* _Exercise_:
Report the number of lines in the material below that contain "Require", without any other words.

━━━━━ Data for this exercise

(* ===== verification/BlockReaders.v ===== *)
(** * Other readers and writers of blocks (lib/blocks.cpp)

    The members [deserialize] of the block classes; [serialize_json],
    [deserialize_json], the constructors from a property tree and
    [deserialize_block_json], with the hexadecimal texts of a proof of work.
    Property trees are Boost's; they are a parameter.  What a failed reading
    leaves in the members of a block is not modelled. *)

From stdpp Require Import strings.
From S2P Require Import Prelude Crypto Blocks Numbers.
From Stdlib Require Import Ascii.
Local Open Scope Z_scope.

(** ** The members [deserialize], field by field *)

Definition send_block_deserialize : reader send_block := λ s,
  '(previous, s) ← read_be 32 s;
  '(destination, s) ← read_be 32 s;
  '(balance, s) ← read_be 16 s;
  '(sg, s) ← read_be 64 s;
  '(w, s) ← read_le 8 s;
  Some (Signed (Send_hashables previous destination balance) sg w, s).
Definition receive_block_deserialize : reader receive_block := λ s,
  '(previous, s) ← read_be 32 s;
  '(source, s) ← read_be 32 s;
  '(sg, s) ← read_be 64 s;
  '(w, s) ← read_le 8 s;
  Some (Signed (Receive_hashables previous source) sg w, s).
Definition open_block_deserialize : reader open_block := λ s,
  '(source, s) ← read_be 32 s;
  '(representative, s) ← read_be 32 s;
  '(account, s) ← read_be 32 s;
  '(sg, s) ← read_be 64 s;
  '(w, s) ← read_le 8 s;
  Some (Signed (Open_hashables source representative account) sg w, s).
Definition change_block_deserialize : reader change_block := λ s,
  '(previous, s) ← read_be 32 s;
  '(representative, s) ← read_be 32 s;
  '(sg, s) ← read_be 64 s;
  '(w, s) ← read_le 8 s;
  Some (Signed (Change_hashables previous representative) sg w, s).
(** The work is turned from big-endian. *)
Definition state_block_deserialize : reader state_block := λ s,
  '(account, s) ← read_be 32 s;
  '(previous, s) ← read_be 32 s;
  '(representative, s) ← read_be 32 s;
  '(balance, s) ← read_be 16 s;
  '(link, s) ← read_be 32 s;
  '(sg, s) ← read_be 64 s;
  '(w, s) ← read_be 8 s;
  Some (Signed (State_hashables account previous representative balance link) sg w, s).

(** ** Property trees *)

(** [boost::property_tree::ptree] with texts under the root. *)
Class PropertyTree := {
  ptree : Type;
  ptree_empty : ptree;
  (** [tree.put (key, text)] *)
  ptree_put : string → text → ptree → ptree;
  (** [tree.get<std::string> (key)]; [None] is the exception *)
  ptree_get : string → ptree → option text;
  write_json : ptree → text;
}.

(** ** Proofs of work *)

(** [stream << std::hex << std::noshowbase << std::setw (16) << std::setfill ('0') << value_a] *)
Definition to_string_hex (value : u64) : text :=
  setw 16 (map text_digit (positional 64 16 (uval value) [])).

Definition hex_value (c : ascii) : option Z :=
  let n := code c in
  if (0x30 <=? n) && (n <=? 0x39) then Some (n - 0x30)
  else if (0x61 <=? n) && (n <=? 0x66) then Some (n - 0x57)
  else if (0x41 <=? n) && (n <=? 0x46) then Some (n - 0x37)
  else None.

Definition is_space (c : ascii) : bool := (code c =? 0x20) || ((9 <=? code c) && (code c <=? 13)).

Fixpoint skip_spaces (t : text) : text :=
  match t with
  | c :: t' => if is_space c then skip_spaces t' else t
  | [] => []
  end.

(** The sign, and the prefix 0x. *)
Definition read_sign (t : text) : bool * text :=
  match t with
  | c :: t' =>
      if bool_decide (c = "-"%char) then (true, t')
      else if bool_decide (c = "+"%char) then (false, t') else (false, t)
  | [] => (false, [])
  end.
Definition skip_prefix (t : text) : text :=
  match t with
  | a :: b :: t' =>
      if bool_decide (a = "0"%char) && (bool_decide (b = "x"%char) || bool_decide (b = "X"%char))
      then t' else t
  | _ => t
  end.

Fixpoint read_hex (acc : Z) (t : text) : Z * text :=
  match t with
  | c :: t' => match hex_value c with Some d => read_hex (acc * 16 + d) t' | None => (acc, t) end
  | [] => (acc, [])
  end.

(** [stream >> number_l] of a 64-bit number in hexadecimal, for a text of at
    most 16 characters: its value and whether the stream is at its end.  From
    a text of blanks nothing is read and the variable keeps the value
    [uninitialised] it happens to have. *)
Definition stream_read_hex (uninitialised : u64) (t : text) : u64 * bool :=
  match skip_spaces t with
  | [] => (uninitialised, true)
  | t =>
      let '(negative, t) := read_sign t in
      let '(z, rest) := read_hex 0 (skip_prefix t) in
      (U 8 (if negative then - z else z), bool_decide (rest = []))
  end.

(** [None] is an error. *)
Definition from_string_hex (uninitialised : u64) (t : text) : option u64 :=
  if Nat.eqb (length t) 0 then None
  else if Nat.ltb 16 (length t) then None
  else match stream_read_hex uninitialised t with
       | (number_l, true) => Some number_l
       | (_, false) => None
       end.

(** ** Reading in steps: an error ends the rest, an assertion ends all *)

Abbreviation reading A := (outcome (option A)).

Definition rbind {A B} (m : reading A) (f : A → reading B) : reading B :=
  match m with
  | Done (Some a) => f a
  | Done None => Done None
  | Fault e => Fault e
  end.
Definition rret {A} (a : A) : reading A := Done (Some a).

Local Notation "x ⟵ m ; k" := (rbind m (λ x, k))
  (at level 20, m at level 100, k at level 200, right associativity).

Section json.
Context `{NumberText, Blake2b, PropertyTree}.
Context (uninitialised : u64).

Definition field (key : string) (tree : ptree) : reading text := Done (ptree_get key tree).
Definition hex_128 (t : text) : reading u128 := Done (decode_hex_128 t).
Definition hex_256 (t : text) : reading u256 := Done (decode_hex_256 t).
Definition hex_512 (t : text) : reading u512 := Done (decode_hex_512 t).
Definition hex_work (t : text) : reading u64 := Done (from_string_hex uninitialised t).
Definition dec_128 (t : text) : reading u128 := Done (decode_dec_128 t).

(** ** The constructors of the hashables *)

Definition json_send_hashables (tree : ptree) : reading send_hashables :=
  previous_l ⟵ field "previous" tree;
  destination_l ⟵ field "destination" tree;
  balance_l ⟵ field "balance" tree;
  previous ⟵ hex_256 previous_l;
  destination ⟵ decode_account destination_l;
  balance ⟵ hex_128 balance_l;
  rret (Send_hashables previous destination balance).

Definition json_receive_hashables (tree : ptree) : reading receive_hashables :=
  previous_l ⟵ field "previous" tree;
  source_l ⟵ field "source" tree;
  previous ⟵ hex_256 previous_l;
  source ⟵ hex_256 source_l;
  rret (Receive_hashables previous source).

Definition json_open_hashables (tree : ptree) : reading open_hashables :=
  source_l ⟵ field "source" tree;
  representative_l ⟵ field "representative" tree;
  account_l ⟵ field "account" tree;
  source ⟵ hex_256 source_l;
  representative ⟵ decode_account representative_l;
  account ⟵ decode_account account_l;
  rret (Open_hashables source representative account).

Definition json_change_hashables (tree : ptree) : reading change_hashables :=
  previous_l ⟵ field "previous" tree;
  representative_l ⟵ field "representative" tree;
  previous ⟵ hex_256 previous_l;
  representative ⟵ decode_account representative_l;
  rret (Change_hashables previous representative).

(** An account, or else a number in hexadecimal. *)
Definition json_link (link_l : text) : reading u256 :=
  match decode_account link_l with
  | Done (Some link) => Done (Some link)
  | Done None => hex_256 link_l
  | Fault e => Fault e
  end.

Definition json_state_hashables (tree : ptree) : reading state_hashables :=
  account_l ⟵ field "account" tree;
  previous_l ⟵ field "previous" tree;
  representative_l ⟵ field "representative" tree;
  balance_l ⟵ field "balance" tree;
  link_l ⟵ field "link" tree;
  account ⟵ decode_account account_l;
  previous ⟵ hex_256 previous_l;
  representative ⟵ decode_account representative_l;
  balance ⟵ dec_128 balance_l;
  link ⟵ json_link link_l;
  rret (State_hashables account previous representative balance link).

(** ** The constructors of the blocks *)

(** Send and receive blocks read the signature first. *)
Definition json_send_block (tree : ptree) : reading send_block :=
  h ⟵ json_send_hashables tree;
  signature_l ⟵ field "signature" tree;
  work_l ⟵ field "work" tree;
  s ⟵ hex_512 signature_l;
  w ⟵ hex_work work_l;
  rret (Signed h s w).

Definition json_receive_block (tree : ptree) : reading receive_block :=
  h ⟵ json_receive_hashables tree;
  signature_l ⟵ field "signature" tree;
  work_l ⟵ field "work" tree;
  s ⟵ hex_512 signature_l;
  w ⟵ hex_work work_l;
  rret (Signed h s w).

Definition json_open_block (tree : ptree) : reading open_block :=
  h ⟵ json_open_hashables tree;
  work_l ⟵ field "work" tree;
  signature_l ⟵ field "signature" tree;
  w ⟵ hex_work work_l;
  s ⟵ hex_512 signature_l;
  rret (Signed h s w).

Definition json_change_block (tree : ptree) : reading change_block :=
  h ⟵ json_change_hashables tree;
  work_l ⟵ field "work" tree;
  signature_l ⟵ field "signature" tree;
  w ⟵ hex_work work_l;
  s ⟵ hex_512 signature_l;
  rret (Signed h s w).

Definition json_state_block (tree : ptree) : reading state_block :=
  h ⟵ json_state_hashables tree;
  type_l ⟵ field "type" tree;
  signature_l ⟵ field "signature" tree;
  work_l ⟵ field "work" tree;
  if negb (bool_decide (type_l = lit "state")) then Done None
  else
    w ⟵ hex_work work_l;
    s ⟵ hex_512 signature_l;
    rret (Signed h s w).

(** A tree of an unknown type or with an error gives no block. *)
Definition deserialize_block_json (tree : ptree) : reading block :=
  type ⟵ field "type" tree;
  if bool_decide (type = lit "receive") then b ⟵ json_receive_block tree; rret (BReceive b)
  else if bool_decide (type = lit "send") then b ⟵ json_send_block tree; rret (BSend b)
  else if bool_decide (type = lit "open") then b ⟵ json_open_block tree; rret (BOpen b)
  else if bool_decide (type = lit "change") then b ⟵ json_change_block tree; rret (BChange b)
  else if bool_decide (type = lit "state") then b ⟵ json_state_block tree; rret (BState b)
  else Done None.

(** ** The members [deserialize_json] *)

(** [assert (tree_a.get<std::string> ("type") == type)] *)
Definition assert_type (type : text) (tree : ptree) : reading unit :=
  t ⟵ field "type" tree;
  if bool_decide (t = type) then rret tt else Fault assertion_failed.

Definition send_deserialize_json (tree : ptree) : reading send_block :=
  _ ⟵ assert_type (lit "send") tree;
  previous_l ⟵ field "previous" tree;
  destination_l ⟵ field "destination" tree;
  balance_l ⟵ field "balance" tree;
  work_l ⟵ field "work" tree;
  signature_l ⟵ field "signature" tree;
  previous ⟵ hex_256 previous_l;
  destination ⟵ decode_account destination_l;
  balance ⟵ hex_128 balance_l;
  w ⟵ hex_work work_l;
  s ⟵ hex_512 signature_l;
  rret (Signed (Send_hashables previous destination balance) s w).

Definition receive_deserialize_json (tree : ptree) : reading receive_block :=
  _ ⟵ assert_type (lit "receive") tree;
  previous_l ⟵ field "previous" tree;
  source_l ⟵ field "source" tree;
  work_l ⟵ field "work" tree;
  signature_l ⟵ field "signature" tree;
  previous ⟵ hex_256 previous_l;
  source ⟵ hex_256 source_l;
  w ⟵ hex_work work_l;
  s ⟵ hex_512 signature_l;
  rret (Signed (Receive_hashables previous source) s w).

(** Representative and account are read in hexadecimal. *)
Definition open_deserialize_json (tree : ptree) : reading open_block :=
  _ ⟵ assert_type (lit "open") tree;
  source_l ⟵ field "source" tree;
  representative_l ⟵ field "representative" tree;
  account_l ⟵ field "account" tree;
  work_l ⟵ field "work" tree;
  signature_l ⟵ field "signature" tree;
  source ⟵ hex_256 source_l;
  representative ⟵ hex_256 representative_l;
  account ⟵ hex_256 account_l;
  w ⟵ hex_work work_l;
  s ⟵ hex_512 signature_l;
  rret (Signed (Open_hashables source representative account) s w).

Definition change_deserialize_json (tree : ptree) : reading change_block :=
  _ ⟵ assert_type (lit "change") tree;
  previous_l ⟵ field "previous" tree;
  representative_l ⟵ field "representative" tree;
  work_l ⟵ field "work" tree;
  signature_l ⟵ field "signature" tree;
  previous ⟵ hex_256 previous_l;
  representative ⟵ hex_256 representative_l;
  w ⟵ hex_work work_l;
  s ⟵ hex_512 signature_l;
  rret (Signed (Change_hashables previous representative) s w).

Definition state_deserialize_json (tree : ptree) : reading state_block :=
  _ ⟵ assert_type (lit "state") tree;
  account_l ⟵ field "account" tree;
  previous_l ⟵ field "previous" tree;
  representative_l ⟵ field "representative" tree;
  balance_l ⟵ field "balance" tree;
  link_l ⟵ field "link" tree;
  work_l ⟵ field "work" tree;
  signature_l ⟵ field "signature" tree;
  account ⟵ decode_account account_l;
  previous ⟵ hex_256 previous_l;
  representative ⟵ decode_account representative_l;
  balance ⟵ dec_128 balance_l;
  link ⟵ json_link link_l;
  w ⟵ hex_work work_l;
  s ⟵ hex_512 signature_l;
  rret (Signed (State_hashables account previous representative balance link) s w).

(** ** Writing *)

(** The trees of [serialize_json], from the first entry put to the last. *)
Fixpoint put_all (entries : list (string * outcome text)) (tree : ptree) : outcome ptree :=
  match entries with
  | [] => Done tree
  | (key, Done t) :: entries => put_all entries (ptree_put key t tree)
  | (_, Fault e) :: _ => Fault e
  end.

Definition send_tree (b : send_block) : outcome ptree :=
  put_all
    [("type", Done (lit "send"));
     ("previous", Done (encode_hex (sh_previous (hashables b))));
     ("destination", to_account (sh_destination (hashables b)));
     ("balance", Done (encode_hex (sh_balance (hashables b))));
     ("work", Done (to_string_hex (work b)));
     ("signature", Done (encode_hex (signature b)))] ptree_empty.

Definition receive_tree (b : receive_block) : outcome ptree :=
  put_all
    [("type", Done (lit "receive"));
     ("previous", Done (encode_hex (rh_previous (hashables b))));
     ("source", Done (encode_hex (rh_source (hashables b))));
     ("work", Done (to_string_hex (work b)));
     ("signature", Done (encode_hex (signature b)))] ptree_empty.

Definition open_tree (b : open_block) : outcome ptree :=
  put_all
    [("type", Done (lit "open"));
     ("source", Done (encode_hex (oh_source (hashables b))));
     ("representative", to_account (block_representative (BOpen b)));
     ("account", to_account (oh_account (hashables b)));
     ("work", Done (to_string_hex (work b)));
     ("signature", Done (encode_hex (signature b)))] ptree_empty.

Definition change_tree (b : change_block) : outcome ptree :=
  put_all
    [("type", Done (lit "change"));
     ("previous", Done (encode_hex (ch_previous (hashables b))));
     ("representative", to_account (block_representative (BChange b)));
     ("work", Done (to_string_hex (work b)));
     ("signature", Done (encode_hex (signature b)))] ptree_empty.

Definition state_tree (b : state_block) : outcome ptree :=
  put_all
    [("type", Done (lit "state"));
     ("account", to_account (th_account (hashables b)));
     ("previous", Done (encode_hex (th_previous (hashables b))));
     ("representative", to_account (block_representative (BState b)));
     ("balance", Done (encode_dec (th_balance (hashables b))));
     ("link", Done (encode_hex (th_link (hashables b))));
     ("link_as_account", to_account (th_link (hashables b)));
     ("signature", Done (encode_hex (signature b)));
     ("work", Done (to_string_hex (work b)))] ptree_empty.

Definition block_tree (b : block) : outcome ptree :=
  match b with
  | BSend b => send_tree b
  | BReceive b => receive_tree b
  | BOpen b => open_tree b
  | BChange b => change_tree b
  | BState b => state_tree b
  end.

Definition to_json (b : block) : outcome text :=
  match block_tree b with
  | Done tree => Done (write_json tree)
  | Fault e => Fault e
  end.
End json.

━━━━━━━━━━

* _Response to this exercise_:
3